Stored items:
(* ===== verification/DomainJson.v ===== *)
(** The JSON of the domain structs (the tags of internal/domain/models.go), as
    [json.Marshal] writes it for the responses of the API.

    Times of the database are microseconds; [local] is the time zone of the
    process, as the offset in minutes at a time.  A marshalled value is kept with
    the JSON value it is the text of. *)

From S2P Require Import Prelude GoString GoFloat GoStrconv GoTime GoRfc3339 GoJson GoEncoder GoFmt Domain.

Open Scope string_scope.

(** * Marshalled values *)

Record marshalled : Type := mk_marshalled { m_value : json; m_bytes : bytes }.

Definition m_string (s : string) : option marshalled := Some (mk_marshalled (JStr s) (quote s)).
Definition m_int (z : Z) : option marshalled := Some (mk_marshalled (JNum (Itoa z)) (to_bytes (Itoa z))).
Definition m_null : marshalled := mk_marshalled JNull (to_bytes "null").

Definition m_raw (raw : string) : option marshalled :=
  b ← marshal_raw raw; Some (mk_marshalled (default JNull (parse raw)) b).

(** A list of values, or the first error. *)
Fixpoint all_some {A} (l : list (option A)) : option (list A) :=
  match l with
  | [] => Some []
  | o :: l' => x ← o; r ← all_some l'; Some (x :: r)
  end.

Definition m_array (l : list (option marshalled)) : option marshalled :=
  items ← all_some l; Some (mk_marshalled (JArr (m_value <$> items)) (array_bytes (m_bytes <$> items))).

(** A nil slice is null. *)
Definition m_nil_slice (l : list (option marshalled)) : option marshalled :=
  match l with [] => Some m_null | _ => m_array l end.

Definition m_member (p : string * option marshalled) : option (string * marshalled) := m ← p.2; Some (p.1, m).

Definition m_object (l : list (string * option marshalled)) : option marshalled :=
  members ← all_some (m_member <$> l);
  Some (mk_marshalled (JObj ((λ p, (p.1, m_value p.2)) <$> members))
          (object_bytes ((λ p, (p.1, m_bytes p.2)) <$> members))).

(** * The structs *)

(** A field with [omitempty] of a string or raw value, and of a pointer. *)
Definition unless_empty (key s : string) (m : option marshalled) : list (string * option marshalled) :=
  if String.eqb s "" then [] else [(key, m)].
Definition unless_nil {A} (key : string) (o : option A) (f : A → option marshalled) : list (string * option marshalled) :=
  match o with Some a => [(key, f a)] | None => [] end.

Section structs.
Context (local : Z → Z).

Definition m_time (t : Z) : option marshalled := s ← marshal_time (local t) (t * 1000); m_string s.

Definition WorkflowDefinition_json (d : WorkflowDefinition) : option marshalled :=
  m_object
    [("id", m_string (wd_ID d)); ("name", m_string (wd_Name d)); ("description", m_string (wd_Description d));
     ("version", m_int (wd_Version d)); ("status", m_string (wd_Status d)); ("definition", m_raw (wd_DefinitionJSON d));
     ("created_at", m_time (wd_CreatedAt d)); ("updated_at", m_time (wd_UpdatedAt d))].

Definition WorkflowExecution_fields (x : WorkflowExecution) : list (string * option marshalled) :=
    ([("id", m_string (we_ID x)); ("workflow_definition_id", m_string (we_WorkflowDefinitionID x));
      ("status", m_string (we_Status x)); ("input", m_raw (we_InputJSON x))] ++
     unless_empty "output" (we_OutputJSON x) (m_raw (we_OutputJSON x)) ++
     unless_empty "error" (we_ErrorText x) (m_string (we_ErrorText x)) ++
     [("created_at", m_time (we_CreatedAt x)); ("updated_at", m_time (we_UpdatedAt x))] ++
     unless_nil "started_at" (we_StartedAt x) m_time ++ unless_nil "completed_at" (we_CompletedAt x) m_time)%list.
Definition WorkflowExecution_json (x : WorkflowExecution) : option marshalled := m_object (WorkflowExecution_fields x).

Definition TaskInstance_fields (t : TaskInstance) : list (string * option marshalled) :=
    ([("id", m_string (ti_ID t)); ("workflow_execution_id", m_string (ti_WorkflowExecutionID t));
      ("task_name", m_string (ti_TaskName t)); ("handler_key", m_string (ti_HandlerKey t));
      ("status", m_string (ti_Status t)); ("input", m_raw (ti_InputJSON t))] ++
     unless_empty "output" (ti_OutputJSON t) (m_raw (ti_OutputJSON t)) ++
     unless_nil "next_run_at" (ti_NextRunAt t) m_time ++
     unless_empty "last_error" (ti_LastErrorText t) (m_string (ti_LastErrorText t)) ++
     [("attempts_total", m_int (ti_AttemptsTotal t)); ("idempotency_key", m_string (ti_IdempotencyKey t))] ++
     unless_nil "dispatched_at" (ti_DispatchedAt t) m_time ++ unless_nil "completed_at" (ti_CompletedAt t) m_time ++
     [("created_at", m_time (ti_CreatedAt t)); ("updated_at", m_time (ti_UpdatedAt t))])%list.
Definition TaskInstance_json (t : TaskInstance) : option marshalled := m_object (TaskInstance_fields t).

Definition TaskAttempt_fields (a : TaskAttempt) : list (string * option marshalled) :=
    ([("id", m_string (ta_ID a)); ("task_instance_id", m_string (ta_TaskInstanceID a));
      ("attempt_number", m_int (ta_AttemptNumber a)); ("status", m_string (ta_Status a));
      ("started_at", m_time (ta_StartedAt a))] ++
     unless_nil "finished_at" (ta_FinishedAt a) m_time ++
     unless_empty "error" (ta_ErrorText a) (m_string (ta_ErrorText a)) ++
     unless_empty "output" (ta_OutputJSON a) (m_raw (ta_OutputJSON a)) ++
     [("created_at", m_time (ta_CreatedAt a))])%list.
Definition TaskAttempt_json (a : TaskAttempt) : option marshalled := m_object (TaskAttempt_fields a).

Definition ExecutionStartResult_json (r : ExecutionStartResult) : option marshalled :=
  m_object [("execution", WorkflowExecution_json (sr_Execution r)); ("task", TaskInstance_json (sr_Task r))].

Definition TaskSnapshot_json (t : TaskSnapshot) : option marshalled :=
  m_object [("task", TaskInstance_json (tsn_Task t)); ("attempts", m_array (TaskAttempt_json <$> tsn_Attempts t))].

Definition ExecutionSnapshot_json (s : ExecutionSnapshot) : option marshalled :=
  m_object [("execution", WorkflowExecution_json (es_Execution s)); ("tasks", m_array (TaskSnapshot_json <$> es_Tasks s))].

End structs.

Example WorkflowExecution_json_ex :
  of_bytes ∘ m_bytes <$> WorkflowExecution_json (λ _, 0%Z)
    (mkWorkflowExecution "x1" "d1" "running" "{ }" "" "" 0 1500000 (Some 0%Z) None) =
  Some (of_bytes (encode (JObj [("id", JStr "x1"); ("workflow_definition_id", JStr "d1"); ("status", JStr "running");
    ("input", JObj []); ("created_at", JStr "1970-01-01T00:00:00Z"); ("updated_at", JStr "1970-01-01T00:00:01.5Z");
    ("started_at", JStr "1970-01-01T00:00:00Z")]))).
Proof. vm_compute. reflexivity. Qed.

(** * Lemmas: what is marshalled is read as its value *)

Definition good (d : nat) (m : marshalled) : Prop := reads d (m_bytes m) (m_value m).

Lemma good_null d : good d m_null.
Proof. apply (reads_literal d JNull). by left. Qed.

Lemma good_string d s m : utf8_valid (to_bytes s) = true → m_string s = Some m → good d m.
Proof. intros Hs [= <-]. by apply reads_string. Qed.

Lemma good_int d z m : m_int z = Some m → good d m.
Proof. intros [= <-]. apply reads_number, number_ok_Itoa. Qed.

Lemma plain_utf8 b : plain b = true → utf8_valid b = true.
Proof.
  unfold plain. induction b as [| c b IH]; [done |]. cbn [forallb]. intros [Hc Hb]%andb_true_iff.
  rewrite utf8_tail; [auto | unfold in_range in Hc; lia].
Qed.

Lemma good_time local d t m : m_time local t = Some m → good d m.
Proof.
  unfold m_time. destruct (marshal_time _ _) as [s |] eqn:E; [| done]. cbn. apply good_string.
  by eapply plain_utf8, marshal_time_plain.
Qed.

(** A raw value that [d] more levels of nesting can hold. *)
Definition raw_ok (d : nat) (raw : string) : bool :=
  (utf8_valid (to_bytes raw) && Nat.leb (jdepth (default JNull (parse raw))) d)%bool.

Lemma good_raw n d raw m : raw_ok n raw = true → (n ≤ d)%nat → m_raw raw = Some m → good d m.
Proof.
  unfold raw_ok, m_raw. intros [Hu Hd%Nat.leb_le]%andb_true_iff Hnd.
  destruct (marshal_raw raw) as [b |] eqn:E; [| done]. intros [= <-].
  destruct (reads_raw raw b Hu E) as (v & Hv & Hr). unfold good. cbn [m_value m_bytes].
  destruct Hv as [[-> ->] | Hv]; [apply Hr; cbn; lia |]. rewrite Hv in *. apply Hr. by etrans.
Qed.

Lemma all_some_inv {A} (l : list (option A)) r : all_some l = Some r → Forall2 (λ o x, o = Some x) l r.
Proof.
  revert r. induction l as [| [x |] l IH]; intros r; cbn; [by intros [= <-]; constructor | | done].
  destruct (all_some l) as [r' |]; [| done]. intros [= <-]. constructor; [done | auto].
Qed.

Lemma m_array_inv l m : m_array l = Some m →
  ∃ r, Forall2 (λ o x, o = Some x) l r ∧ m = mk_marshalled (JArr (m_value <$> r)) (array_bytes (m_bytes <$> r)).
Proof.
  unfold m_array. destruct (all_some l) as [r |] eqn:E; [| done]. intros [= <-]. exists r. split; [by apply all_some_inv | done].
Qed.

Lemma good_array d l m : (∀ o x, o ∈ l → o = Some x → good d x) → m_array l = Some m → good (S d) m.
Proof.
  intros Hg (r & E & ->)%m_array_inv. unfold good. cbn [m_value m_bytes].
  pose proof (reads_array d ((λ x, (m_value x, m_bytes x)) <$> r)) as Ha.
  rewrite <-!list_fmap_compose in Ha. apply Ha. clear Ha. apply Forall_fmap.
  induction E as [| o x l r Ho _ IH]; [by apply Forall_nil_2 |]. apply Forall_cons_2.
  - apply (Hg o x); [by left | done].
  - apply IH. intros o' x' Hin. apply Hg. by right.
Qed.

(** The members of a marshalled object: those of its fields. *)
Definition fields (l : list (string * option marshalled)) (r : list (string * marshalled)) : Prop :=
  Forall2 (λ p q, q.1 = p.1 ∧ p.2 = Some q.2) l r.

Definition member_values (r : list (string * marshalled)) : list (string * json) := (λ q, (q.1, m_value q.2)) <$> r.

Lemma m_object_inv l m : m_object l = Some m → ∃ r, fields l r ∧ m = mk_marshalled (JObj (member_values r))
    (object_bytes ((λ p, (p.1, m_bytes p.2)) <$> r)).
Proof.
  unfold m_object. destruct (all_some _) as [r |] eqn:E; [| done]. intros [= <-]. exists r. split; [| done].
  apply all_some_inv in E. unfold fields. revert r E.
  induction l as [| [k [o |]] l IH]; intros r E; cbn in E; inversion E; simplify_eq; constructor; [done | by apply IH].
Qed.

Lemma good_object d l m :
  (∀ k o, (k, o) ∈ l → utf8_valid (to_bytes k) = true ∧ ∀ x, o = Some x → good d x) → m_object l = Some m →
  good (S d) m.
Proof.
  intros Hg (r & Hf & ->)%m_object_inv. unfold good. cbn [m_value m_bytes].
  pose proof (reads_object d ((λ q, (q.1, (m_value q.2, m_bytes q.2))) <$> r)) as Ho.
  rewrite <-!list_fmap_compose in Ho. apply Ho. clear Ho. apply Forall_fmap.
  induction Hf as [| [k o] [k' x] l r [Hk Ho] _ IH]; [by apply Forall_nil_2 |]. cbn in *. subst k' o.
  destruct (Hg k (Some x)) as [Hu Hgx]; [by left |]. apply Forall_cons_2.
  - split; cbn; [done | by apply Hgx].
  - apply IH. intros k' o' Hin. apply Hg. by right.
Qed.

(** ** The texts and raw values of the structs *)

Definition text_ok (s : string) : bool := utf8_valid (to_bytes s).

Definition printable_execution (d : nat) (x : WorkflowExecution) : bool :=
  (forallb text_ok [we_ID x; we_WorkflowDefinitionID x; we_Status x; we_ErrorText x] &&
   forallb (raw_ok d) [we_InputJSON x; we_OutputJSON x])%bool.

Definition printable_task (d : nat) (t : TaskInstance) : bool :=
  (forallb text_ok [ti_ID t; ti_WorkflowExecutionID t; ti_TaskName t; ti_HandlerKey t; ti_Status t; ti_LastErrorText t;
     ti_IdempotencyKey t] && forallb (raw_ok d) [ti_InputJSON t; ti_OutputJSON t])%bool.

Definition printable_attempt (d : nat) (a : TaskAttempt) : bool :=
  (forallb text_ok [ta_ID a; ta_TaskInstanceID a; ta_Status a; ta_ErrorText a] && raw_ok d (ta_OutputJSON a))%bool.

Lemma in_optional {A} (key : string) (o : option A) f k v :
  (k, v) ∈ unless_nil key o f → ∃ a, o = Some a ∧ k = key ∧ v = f a.
Proof. destruct o; cbn; [rewrite list_elem_of_singleton; intros [= -> ->]; eauto | by rewrite elem_of_nil]. Qed.

Lemma in_unless_empty key s m k v : (k, v) ∈ unless_empty key s m → k = key ∧ v = m.
Proof.
  unfold unless_empty. destruct (String.eqb s ""); [by rewrite elem_of_nil |].
  by rewrite list_elem_of_singleton; intros [= -> ->].
Qed.

(** The fields of a struct, one after the other. *)
Ltac each_field :=
  intros ? ?; try unfold WorkflowExecution_fields; try unfold TaskInstance_fields; try unfold TaskAttempt_fields;
  rewrite ?elem_of_app, ?elem_of_cons, ?elem_of_nil;
  intros Hin; repeat match type of Hin with _ ∨ _ => destruct Hin as [Hin | Hin] end; try done;
  first [ injection Hin as -> -> | apply in_optional in Hin as (? & _ & -> & ->)
        | apply in_unless_empty in Hin as [-> ->] ];
  (split; [reflexivity |]); intros ? ?;
  first [ by eapply good_time | eapply good_string; [| eassumption]; assumption
        | eapply good_raw; [| eassumption | eassumption]; eassumption | eapply good_int; eassumption | idtac ].

Section structs_good.
Context (local : Z → Z).

Lemma good_execution n d x m : printable_execution n x = true → (n ≤ d)%nat → WorkflowExecution_json local x = Some m → good (S d) m.
Proof.
  unfold printable_execution. cbn [forallb]. unfold text_ok. rewrite !andb_true_iff. intros [(? & ? & ? & ? & _) (? & ? & _)] Hd Hm.
  eapply good_object in Hm; [exact Hm |]. each_field.
Qed.

Lemma good_task n d t m : printable_task n t = true → (n ≤ d)%nat → TaskInstance_json local t = Some m → good (S d) m.
Proof.
  unfold printable_task. cbn [forallb]. unfold text_ok. rewrite !andb_true_iff.
  intros [(? & ? & ? & ? & ? & ? & ? & _) (? & ? & _)] Hd Hm.
  eapply good_object in Hm; [exact Hm |]. each_field.
Qed.

Lemma good_attempt n d a m : printable_attempt n a = true → (n ≤ d)%nat → TaskAttempt_json local a = Some m → good (S d) m.
Proof.
  unfold printable_attempt. cbn [forallb]. unfold text_ok. rewrite !andb_true_iff. intros [(? & ? & ? & ? & _) ?] Hd Hm.
  eapply good_object in Hm; [exact Hm |]. each_field.
Qed.

End structs_good.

Exercise:
Looking at the records above, report how many lines contain the word "rewrite". Answer with the number only.

Answer to this exercise:
11